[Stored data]
Definition handleCEPError (w : ResponseWriter) (err : error) : ResponseWriter :=
  if errors_Is err ErrInvalidZipCode
  then respondWithError w StatusUnprocessableEntity "invalid zipcode"
  else if errors_Is err ErrZipCodeNotFound
  then respondWithError w StatusNotFound "can not find zipcode"
  else respondWithError w StatusInternalServerError "internal server error".

Definition handleWeatherError (w : ResponseWriter) (err : error) : ResponseWriter :=
  if errors_Is err ErrAPIKeyNotConfigured
  then respondWithError w StatusInternalServerError "weather service configuration error"
  else if errors_Is err ErrCityNotFound
  then respondWithError w StatusNotFound "city not found in weather service"
  else respondWithError w StatusInternalServerError "failed to get weather data".

Context {CS WS : Type} `{CEPService CS} `{WeatherService WS}.

Definition processWeatherRequest (h : WeatherHandler CS WS)
  (w : ResponseWriter) (cep : string) : Go ResponseWriter :=
  if negb (GoString.len cep =? 8)
  then ret (respondWithError w StatusUnprocessableEntity "invalid zipcode")
  else
    r <- GetCityByCEP (cepService h) cep ;;
    match r with
    | (_, Some err) => ret (handleCEPError w err)
    | (city, None) =>
        t <- GetTemperature (weatherService h) city ;;
        match t with
        | (_, Some err) => ret (handleWeatherError w err)
        | (None, None) => panic nil_dereference
        | (Some temp, None) =>
            ret (respondWithJSON w StatusOK
                   (WeatherResponse city (models.TempC temp)
                      (models.TempF temp) (models.TempK temp)))
        end
    end.

(** [GET /weather/{cep}]; [cep] is the path variable. *)
Definition GetWeatherByCEP (h : WeatherHandler CS WS)
  (w : ResponseWriter) (cep : string) : Go ResponseWriter :=
  let w := Header_Set "Content-Type" "application/json" w in
  let cep := GoString.ReplaceAll cep "-" "" in
  let cep := GoString.ReplaceAll cep "." "" in
  processWeatherRequest h w cep.

(** [POST /weather]; [body] is the request body. *)
Definition GetWeatherByCEPPost (h : WeatherHandler CS WS)
  (w : ResponseWriter) (body : Reader) : Go ResponseWriter :=
  let w := Header_Set "Content-Type" "application/json" w in
  match io_ReadAll body with
  | (_, Some _) => ret (respondWithError w StatusBadRequest "invalid request body")
  | (bytes, None) =>
      match Unmarshal_CepRequest P bytes with
      | inr _ => ret (respondWithError w StatusBadRequest "invalid request format")
      | inl req =>
          let cep := GoString.ReplaceAll (cep_field req) "-" "" in
          let cep := GoString.ReplaceAll cep "." "" in
          processWeatherRequest h w cep
      end
  end.

End Handlers.

End handlers.

(** ** svc-a: the edge service *)

Module svc_a.
Import services.

Record Config : Type := mkConfig {
  Port : string;
  ZipkinURL : string;
  ServiceBURL : string;
  ServiceName : string;
  Timeout : Z
}.

Record App : Type := mkApp {
  config : Config
}.

(** The part of the inbound [*http.Request] the handler reads. *)
Record Inbound : Type := mkInbound {
  InMethod : string;
  InBody : Reader
}.

(** [respondWithError]: [Encoder.Encode] ends the document with a newline. *)
Definition respondWithError (w : ResponseWriter) (code : Z) (message : string)
  : ResponseWriter :=
  let w := Header_Set "Content-Type" "application/json" w in
  let w := WriteHeader code w in
  Write ("{" ++ json_key "error" ++ GoString.json_string message ++ "}"
           ++ String "010"%char EmptyString) w.

(** The loop of [isValidCEP] over the runes of the string. *)
Fixpoint only_digits (runes : list Z) : bool :=
  match runes with
  | [] => true
  | c :: rest =>
      if (c <? GoString.code "0"%char) || (c >? GoString.code "9"%char)
      then false
      else only_digits rest
  end.

Definition isValidCEP (cep : string) : bool :=
  if negb (GoString.len cep =? 8) then false
  else only_digits (GoString.range_runes cep).

Section Edge.
Context (P : Platform).

(** [json.Marshal(CepRequest{Cep: cep})]; it cannot fail. *)
Definition Marshal_CepRequest (cep : string) : string :=
  "{" ++ json_key "cep" ++ GoString.json_string cep ++ "}".

Definition callServiceB (app : App) (cep : string)
  : Go (string * Z * option error) :=
  let reqBody := Marshal_CepRequest cep in
  match NewRequestWithContext P MethodPost (ServiceBURL (config app)) reqBody with
  | inr err => ret ("", 0, Some (Errorf_w "failed to create request: " err ""))
  | inl req =>
      let req := Request_Header_Set "Content-Type" "application/json" req in
      let client := mkClient (Timeout (config app)) in
      r <- Do client req ;;
      match r with
      | DoErr _ err =>
          ret ("", 0, Some (Errorf_w "request failed: " (External err) ""))
      | DoOk resp =>
          match io_ReadAll (Body resp) with
          | (_, Some err) =>
              ret ("", 0, Some (Errorf_w "failed to read response: " err ""))
          | (respBody, None) => ret (respBody, StatusCode resp, None)
          end
      end
  end.

Definition HandleWeatherRequest (app : App) (w : ResponseWriter) (r : Inbound)
  : Go ResponseWriter :=
  if negb (String.eqb (InMethod r) MethodPost)
  then ret (respondWithError w StatusMethodNotAllowed "only POST method is allowed")
  else
    let w := Header_Set "Content-Type" "application/json" w in
    match io_ReadAll (InBody r) with
    | (_, Some _) => ret (respondWithError w StatusBadRequest "invalid request body")
    | (body, None) =>
        match Unmarshal_CepRequest P body with
        | inr _ => ret (respondWithError w StatusBadRequest "invalid request format")
        | inl req =>
            let cep := cep_field req in
            if negb (isValidCEP cep)
            then ret (respondWithError w StatusUnprocessableEntity "invalid zipcode")
            else
              r <- callServiceB app cep ;;
              match r with
              | (_, _, Some err) =>
                  ret (respondWithError w StatusInternalServerError
                         ("error calling service B: " ++ Error err))
              | (response, statusCode, None) =>
                  w <- WriteHeader_checked statusCode w ;;
                  ret (Write response w)
              end
        end
    end.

# EXERCISE DESCRIPTION
In full and without alteration, retype the entries above.

# ANSWER FOR THE TASK
Definition handleCEPError (w : ResponseWriter) (err : error) : ResponseWriter :=
  if errors_Is err ErrInvalidZipCode
  then respondWithError w StatusUnprocessableEntity "invalid zipcode"
  else if errors_Is err ErrZipCodeNotFound
  then respondWithError w StatusNotFound "can not find zipcode"
  else respondWithError w StatusInternalServerError "internal server error".

Definition handleWeatherError (w : ResponseWriter) (err : error) : ResponseWriter :=
  if errors_Is err ErrAPIKeyNotConfigured
  then respondWithError w StatusInternalServerError "weather service configuration error"
  else if errors_Is err ErrCityNotFound
  then respondWithError w StatusNotFound "city not found in weather service"
  else respondWithError w StatusInternalServerError "failed to get weather data".

Context {CS WS : Type} `{CEPService CS} `{WeatherService WS}.

Definition processWeatherRequest (h : WeatherHandler CS WS)
  (w : ResponseWriter) (cep : string) : Go ResponseWriter :=
  if negb (GoString.len cep =? 8)
  then ret (respondWithError w StatusUnprocessableEntity "invalid zipcode")
  else
    r <- GetCityByCEP (cepService h) cep ;;
    match r with
    | (_, Some err) => ret (handleCEPError w err)
    | (city, None) =>
        t <- GetTemperature (weatherService h) city ;;
        match t with
        | (_, Some err) => ret (handleWeatherError w err)
        | (None, None) => panic nil_dereference
        | (Some temp, None) =>
            ret (respondWithJSON w StatusOK
                   (WeatherResponse city (models.TempC temp)
                      (models.TempF temp) (models.TempK temp)))
        end
    end.

(** [GET /weather/{cep}]; [cep] is the path variable. *)
Definition GetWeatherByCEP (h : WeatherHandler CS WS)
  (w : ResponseWriter) (cep : string) : Go ResponseWriter :=
  let w := Header_Set "Content-Type" "application/json" w in
  let cep := GoString.ReplaceAll cep "-" "" in
  let cep := GoString.ReplaceAll cep "." "" in
  processWeatherRequest h w cep.

(** [POST /weather]; [body] is the request body. *)
Definition GetWeatherByCEPPost (h : WeatherHandler CS WS)
  (w : ResponseWriter) (body : Reader) : Go ResponseWriter :=
  let w := Header_Set "Content-Type" "application/json" w in
  match io_ReadAll body with
  | (_, Some _) => ret (respondWithError w StatusBadRequest "invalid request body")
  | (bytes, None) =>
      match Unmarshal_CepRequest P bytes with
      | inr _ => ret (respondWithError w StatusBadRequest "invalid request format")
      | inl req =>
          let cep := GoString.ReplaceAll (cep_field req) "-" "" in
          let cep := GoString.ReplaceAll cep "." "" in
          processWeatherRequest h w cep
      end
  end.

End Handlers.

End handlers.

(** ** svc-a: the edge service *)

Module svc_a.
Import services.

Record Config : Type := mkConfig {
  Port : string;
  ZipkinURL : string;
  ServiceBURL : string;
  ServiceName : string;
  Timeout : Z
}.

Record App : Type := mkApp {
  config : Config
}.

(** The part of the inbound [*http.Request] the handler reads. *)
Record Inbound : Type := mkInbound {
  InMethod : string;
  InBody : Reader
}.

(** [respondWithError]: [Encoder.Encode] ends the document with a newline. *)
Definition respondWithError (w : ResponseWriter) (code : Z) (message : string)
  : ResponseWriter :=
  let w := Header_Set "Content-Type" "application/json" w in
  let w := WriteHeader code w in
  Write ("{" ++ json_key "error" ++ GoString.json_string message ++ "}"
           ++ String "010"%char EmptyString) w.

(** The loop of [isValidCEP] over the runes of the string. *)
Fixpoint only_digits (runes : list Z) : bool :=
  match runes with
  | [] => true
  | c :: rest =>
      if (c <? GoString.code "0"%char) || (c >? GoString.code "9"%char)
      then false
      else only_digits rest
  end.

Definition isValidCEP (cep : string) : bool :=
  if negb (GoString.len cep =? 8) then false
  else only_digits (GoString.range_runes cep).

Section Edge.
Context (P : Platform).

(** [json.Marshal(CepRequest{Cep: cep})]; it cannot fail. *)
Definition Marshal_CepRequest (cep : string) : string :=
  "{" ++ json_key "cep" ++ GoString.json_string cep ++ "}".

Definition callServiceB (app : App) (cep : string)
  : Go (string * Z * option error) :=
  let reqBody := Marshal_CepRequest cep in
  match NewRequestWithContext P MethodPost (ServiceBURL (config app)) reqBody with
  | inr err => ret ("", 0, Some (Errorf_w "failed to create request: " err ""))
  | inl req =>
      let req := Request_Header_Set "Content-Type" "application/json" req in
      let client := mkClient (Timeout (config app)) in
      r <- Do client req ;;
      match r with
      | DoErr _ err =>
          ret ("", 0, Some (Errorf_w "request failed: " (External err) ""))
      | DoOk resp =>
          match io_ReadAll (Body resp) with
          | (_, Some err) =>
              ret ("", 0, Some (Errorf_w "failed to read response: " err ""))
          | (respBody, None) => ret (respBody, StatusCode resp, None)
          end
      end
  end.

Definition HandleWeatherRequest (app : App) (w : ResponseWriter) (r : Inbound)
  : Go ResponseWriter :=
  if negb (String.eqb (InMethod r) MethodPost)
  then ret (respondWithError w StatusMethodNotAllowed "only POST method is allowed")
  else
    let w := Header_Set "Content-Type" "application/json" w in
    match io_ReadAll (InBody r) with
    | (_, Some _) => ret (respondWithError w StatusBadRequest "invalid request body")
    | (body, None) =>
        match Unmarshal_CepRequest P body with
        | inr _ => ret (respondWithError w StatusBadRequest "invalid request format")
        | inl req =>
            let cep := cep_field req in
            if negb (isValidCEP cep)
            then ret (respondWithError w StatusUnprocessableEntity "invalid zipcode")
            else
              r <- callServiceB app cep ;;
              match r with
              | (_, _, Some err) =>
                  ret (respondWithError w StatusInternalServerError
                         ("error calling service B: " ++ Error err))
              | (response, statusCode, None) =>
                  w <- WriteHeader_checked statusCode w ;;
                  ret (Write response w)
              end
        end
    end.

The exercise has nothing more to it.